[[ ENTRIES SUPPLIED open ]]
(** [flow_p] is the address of the caller's flow; [backend] is the local
    variable, whose fields are not initialised.  The recursive call is made
    after the flow has been erased. *)
Fixpoint lb_get_backend (fuel : nat) (b : LoadBalancer) (flow_p : Z) (flow : LoadBalancedFlow)
    (now wan_device : Z) (backend : LoadBalancedBackend)
    : option (LoadBalancedBackend * LoadBalancer) :=
  match fuel with
  | O => None
  | S fuel =>
  let st := state b in let o := flows st in
  '(found, flow_index) ← map_get pow2 (with_local (deref (o_vec o)) flow_p flow) (o_map o) flow_p 0;
  if found =? 0 then
    '(found, backend_index) ← cht_find_preferred_available_backend (u64 (key_hash flow)) (cht st)
       (o_chain (backend_ips st)) (st_cht_height st) (st_backend_capacity st) 0;
    if negb (found =? 0) then
      '(ok, chain, flow_index) ← dchain_allocate_new_index (o_chain o) flow_index now;
      b1 ← (if negb (ok =? 0) then
              vec_flow ← vector_borrow (o_vec o) flow_index;
              heap ← store (o_vec o) vec_flow flow;
              vec_id ← vector_borrow (flow_id_to_backend_id st) flow_index;
              ids ← store (flow_id_to_backend_id st) vec_id (u32 backend_index);
              let ids := vector_return ids flow_index vec_id in
              fm ← map_put pow2 (with_local (deref heap) flow_p flow) (o_map o) vec_flow flow_index;
              Some (set_flows b (Objs fm (vector_return heap flow_index vec_flow) chain) ids)
            else Some (set_flows b (Objs (o_map o) (o_vec o) chain) (flow_id_to_backend_id st)));
      vec_backend ← vector_borrow (backends st) backend_index;
      backend ← deref (backends st) vec_backend;
      Some (backend, b1)
    else Some (MkBackend wan_device (mac backend) (ip backend), b)
  else
    vec_backend_index ← vector_borrow (flow_id_to_backend_id st) flow_index;
    backend_index ← deref (flow_id_to_backend_id st) vec_backend_index;
    allocated ← dchain_is_index_allocated (o_chain (backend_ips st)) (s32 backend_index);
    if 0 =? allocated then
      flow_key ← vector_borrow (o_vec o) flow_index;
      '(fm, flow_key) ← map_erase pow2 (with_local (deref (o_vec o)) flow_p flow) (o_map o)
         flow_p flow_key;
      '(_, chain) ← dchain_free_index (o_chain o) flow_index;
      let b1 := set_flows b (Objs fm (vector_return (o_vec o) flow_index flow_key) chain)
                  (flow_id_to_backend_id st) in
      lb_get_backend fuel b1 flow_p flow now wan_device backend
    else
      '(_, chain) ← dchain_rejuvenate_index (o_chain o) flow_index now;
      vec_backend ← vector_borrow (backends st) (s32 backend_index);
      backend ← deref (backends st) vec_backend;
      Some (backend, set_flows b (Objs (o_map o) (o_vec o) chain) (flow_id_to_backend_id st))
  end.

(** [&flow->src_ip] is the address of the flow. *)
Definition lb_process_heartbit (b : LoadBalancer) (flow_p : Z) (flow : LoadBalancedFlow)
    (mac_addr : list Z) (nic now : Z) : option LoadBalancer :=
  let st := state b in let o := backend_ips st in
  let local := λ v, with_local (deref v) flow_p (IpAddr (src_ip flow)) in
  '(found, backend_index) ← map_get pow2 (local (o_vec o)) (o_map o) flow_p 0;
  if found =? 0 then
    '(ok, active, backend_index) ← dchain_allocate_new_index (o_chain o) backend_index now;
    if negb (0 =? ok) then
      new_backend ← vector_borrow (backends st) backend_index;
      bs ← store (backends st) new_backend (MkBackend (u16 nic) mac_addr (src_ip flow));
      let bs := vector_return bs backend_index new_backend in
      ip ← vector_borrow (o_vec o) backend_index;
      ips ← store (o_vec o) ip (IpAddr (src_ip flow));
      bm ← map_put pow2 (local ips) (o_map o) ip backend_index;
      Some (set_backends b (Objs bm (vector_return ips backend_index ip) active) bs)
    else Some (set_backends b (Objs (o_map o) (o_vec o) active) (backends st))
  else
    '(_, active) ← dchain_rejuvenate_index (o_chain o) backend_index now;
    Some (set_backends b (Objs (o_map o) (o_vec o) active) (backends st)).

Definition lb_expire_flows (b : LoadBalancer) (time : Z) : option LoadBalancer :=
  _ ← c_assert (0 <=? time);
  let time_u := u64 time in
  let vigor_time_expiration := flow_expiration_time b in
  us ← int64_chk (vigor_time_expiration * 1000);
  let last_time := s64 (u64 (time_u - u64 us)) in
  let o := flows (state b) in
  '(_, chain, fm) ← expire_items_single_map pow2 (o_chain o) (o_vec o) (o_map o) last_time;
  Some (set_flows b (Objs fm (o_vec o) chain) (flow_id_to_backend_id (state b))).

Definition lb_expire_backends (b : LoadBalancer) (time : Z) : option LoadBalancer :=
  _ ← c_assert (0 <=? time);
  let time_u := u64 time in
  let vigor_time_expiration := backend_expiration_time b in
  us ← int64_chk (vigor_time_expiration * 1000);
  let last_time := s64 (u64 (time_u - u64 us)) in
  let o := backend_ips (state b) in
  '(_, chain, bm) ← expire_items_single_map pow2 (o_chain o) (o_vec o) (o_map o) last_time;
  Some (set_backends b (Objs bm (o_vec o) chain) (backends (state b))).

(** Returns the output device, the packet and the balancer.  [backend0] is the
    initial content of the local [backend] of [lb_get_backend]. *)
Definition nf_process (config : nf_config) (b0 : LoadBalancer) (flow_p device now : Z)
    (backend0 : LoadBalancedBackend) (pk0 : packet) : option (Z * packet * LoadBalancer) :=
  b1 ← lb_expire_flows b0 now;
  b2 ← lb_expire_backends b1 now;
  '(rte_ether_header, pk1) ← nf_then_get_rte_ether_header pk0;
  '(rte_ipv4_header, ip_options, pk2) ← nf_then_get_rte_ipv4_header pk1 rte_ether_header;
  if rte_ipv4_header =? NULL then Some (device, pk2, b2) else
  '(tcpudp_header, pk3) ← nf_then_get_tcpudp_header pk2 rte_ipv4_header;
  if tcpudp_header =? NULL then Some (device, pk3, b2) else
  src_addr ← load32 pk3 (rte_ipv4_header + src_addr_off);
  dst_addr ← load32 pk3 (rte_ipv4_header + dst_addr_off);
  hdr_src_port ← load16 pk3 (tcpudp_header + src_port_off);
  hdr_dst_port ← load16 pk3 (tcpudp_header + dst_port_off);
  next_proto_id ← load8 pk3 (rte_ipv4_header + next_proto_id_off);
  let flow := MkFlow src_addr dst_addr hdr_src_port hdr_dst_port next_proto_id in
  if negb (device =? wan_device config) then
    s_addr ← load_bytes pk3 (rte_ether_header + s_addr_off) 6;
    b3 ← lb_process_heartbit b2 flow_p flow s_addr device now;
    Some (device, pk3, b3)
  else
  '(backend, b3) ← lb_get_backend 2 b2 flow_p flow now (wan_device config) backend0;
  let backend_nic := concretize_devices (nic backend) rte_eth_dev_count_avail in
  if negb (backend_nic =? wan_device config) then
    pk4 ← store32 pk3 (rte_ipv4_header + dst_addr_off) (ip backend);
    device_mac ← rd (device_macs config) backend_nic;
    pk5 ← store_bytes pk4 (rte_ether_header + s_addr_off) device_mac;
    pk6 ← store_bytes pk5 (rte_ether_header + d_addr_off) (mac backend);
    pk7 ← nf_set_rte_ipv4_udptcp_checksum pk6 rte_ipv4_header tcpudp_header;
    Some (backend_nic, pk7, b3)
  else Some (backend_nic, pk3, b3).

End lb.

(** ** The contract (spec.py) *)

(** The flow table, the backend of each flow index, the table of live backends
    and the backend of each backend index. *)
Record lb_abs := LbAbs {
  a_flows : table LoadBalancedFlow;
  a_ids : list Z;
  a_ips : table ip_addr;
  a_backends : list LoadBalancedBackend
}.

Section contract.
Context `{KeyOps LoadBalancedFlow}.
(** The filled table of the configuration. *)
Variable tbl : Vector Z.
Variable config : nf_config.
Implicit Types (s : lb_abs) (f : LoadBalancedFlow).

Definition lb_expire s (now : Z) : lb_abs :=
  LbAbs (t_expire (a_flows s) (now - 1000 * cfg_flow_expiration_time config)) (a_ids s)
    (t_expire (a_ips s) (now - 1000 * cfg_backend_expiration_time config)) (a_backends s).

(** The live backend that the table prefers for a flow. *)
Definition lb_choose s f : option Z :=
  first_active (t_lru (a_ips s))
    (row (backend_capacity config) tbl (key_hash f mod cht_height config)).

(** A flow without a live backend: choose one and remember it if there is room. *)
Definition lb_assign s f (now : Z) : lb_abs * option Z :=
  match lb_choose s f with
  | None => (s, None)
  | Some b =>
      match t_frees (a_flows s) with
      | [] => (s, Some b)
      | i :: _ => (LbAbs (t_add (a_flows s) f now) (<[Z.to_nat i := b]> (a_ids s)) (a_ips s)
                     (a_backends s), Some b)
      end
  end.

Definition lb_get s f (now : Z) : lb_abs * option Z :=
  match t_lookup (a_flows s) f with
  | None => lb_assign s f now
  | Some e =>
      let b := a_ids s !!! Z.to_nat (e_idx e) in
      match t_entry (a_ips s) b with
      | Some _ => (LbAbs (t_refresh (a_flows s) (e_idx e) now) (a_ids s) (a_ips s) (a_backends s),
                   Some b)
      | None => lb_assign (LbAbs (t_remove (a_flows s) (e_idx e)) (a_ids s) (a_ips s)
                             (a_backends s)) f now
      end
  end.

Definition lb_heartbeat s (f : LoadBalancedFlow) (smac : list Z) (device now : Z) : lb_abs :=
  match t_lookup (a_ips s) (IpAddr (src_ip f)) with
  | Some e => LbAbs (a_flows s) (a_ids s) (t_refresh (a_ips s) (e_idx e) now) (a_backends s)
  | None =>
      match t_frees (a_ips s) with
      | [] => s
      | i :: _ => LbAbs (a_flows s) (a_ids s) (t_add (a_ips s) (IpAddr (src_ip f)) now)
                    (<[Z.to_nat i := MkBackend device smac (src_ip f)]> (a_backends s))
      end
  end.

Definition flow_of (h : headers) : LoadBalancedFlow :=
  MkFlow (h_src_addr h) (h_dst_addr h) (h_src_port h) (h_dst_port h) (h_proto h).

(** The action: drop, or send to a backend. *)
Definition lb_spec s (device now : Z) (smac : list Z) (hdrs : option headers)
    : lb_abs * option LoadBalancedBackend :=
  let s1 := lb_expire s now in
  match hdrs with
  | None => (s1, None)
  | Some h =>
      if device =? wan_device config then
        let '(s2, b) := lb_get s1 (flow_of h) now in
        (s2, match b with Some b => a_backends s2 !! Z.to_nat b | None => None end)
      else (lb_heartbeat s1 (flow_of h) smac device now, None)
  end.

End contract.

(** ** Invariant *)

Record config_ok (config : nf_config) : Prop := ConfigOk {
  co_dims : cht_dims (cht_height config) (backend_capacity config);
  co_flow_exp : 0 ≤ cfg_flow_expiration_time config < 2 ^ 32;
  co_backend_exp : 0 ≤ cfg_backend_expiration_time config < 2 ^ 32;
  co_wan : 0 ≤ wan_device config < zlen (device_macs config);
  co_count : zlen (device_macs config) ≤ 2 ^ 16;
  co_macs : Forall (λ m, zlen m = 6) (device_macs config)
}.

(** A backend that a heartbeat may have registered. *)
Definition backend_ok (config : nf_config) (k : LoadBalancedBackend) : Prop :=
  0 ≤ nic k < zlen (device_macs config) ∧ nic k ≠ wan_device config ∧ zlen (mac k) = 6 ∧
  0 ≤ ip k < 2 ^ 32.

Section proofs.
Context `{KeyLaws LoadBalancedFlow} `{KeyLaws ip_addr}.
Variable pow2 : bool.
Variable tbl : Vector Z.
Variable config : nf_config.
Hypothesis HC : config_ok config.
Variable flow_p : Z.
Implicit Types (b : LoadBalancer) (s : lb_abs) (f : LoadBalancedFlow).

(** The flow table with the backend of each flow. *)
Record flows_inv (o : emap_objs LoadBalancedFlow) (ids : Vector Z) (t : table LoadBalancedFlow)
    (l : list Z) (now : Z) : Prop := FlowsInv {
  fi_emap : emapp pow2 o (flow_capacity config) t;
  fi_sorted : t_sorted t now;
  fi_vec : vector_ok ids;
  fi_cap : vec_capacity ids = flow_capacity config;
  fi_cells : cells ids = l;
  fi_ids : ∀ e, e ∈ ents t → ∃ k, l !! Z.to_nat (e_idx e) = Some k ∧
                              0 ≤ k < backend_capacity config;
  fi_stack : outside (o_vec o) flow_p
}.

(** The table of live backends with their records. *)
Record backends_inv (o : emap_objs ip_addr) (bs : Vector LoadBalancedBackend)
    (t : table ip_addr) (l : list LoadBalancedBackend) (now : Z) : Prop := BackendsInv {
  bi_emap : emapp pow2 o (backend_capacity config) t;
  bi_sorted : t_sorted t now;
  bi_vec : vector_ok bs;
  bi_cap : vec_capacity bs = backend_capacity config;
  bi_cells : cells bs = l;
  bi_ok : ∀ e, e ∈ ents t → ∃ k, l !! Z.to_nat (e_idx e) = Some k ∧ backend_ok config k ∧
                             ip k = ip_of (e_key e);
  bi_stack : outside (o_vec o) flow_p
}.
[[ ENTRIES SUPPLIED closed ]]
_WORK REQUEST_
Exactly the lines from the start of the entries through the one bearing "after the flow has been erased. *)" are to be output, with both ends included.

_OUTPUT OF THE TASK_
(** [flow_p] is the address of the caller's flow; [backend] is the local
    variable, whose fields are not initialised.  The recursive call is made
    after the flow has been erased. *)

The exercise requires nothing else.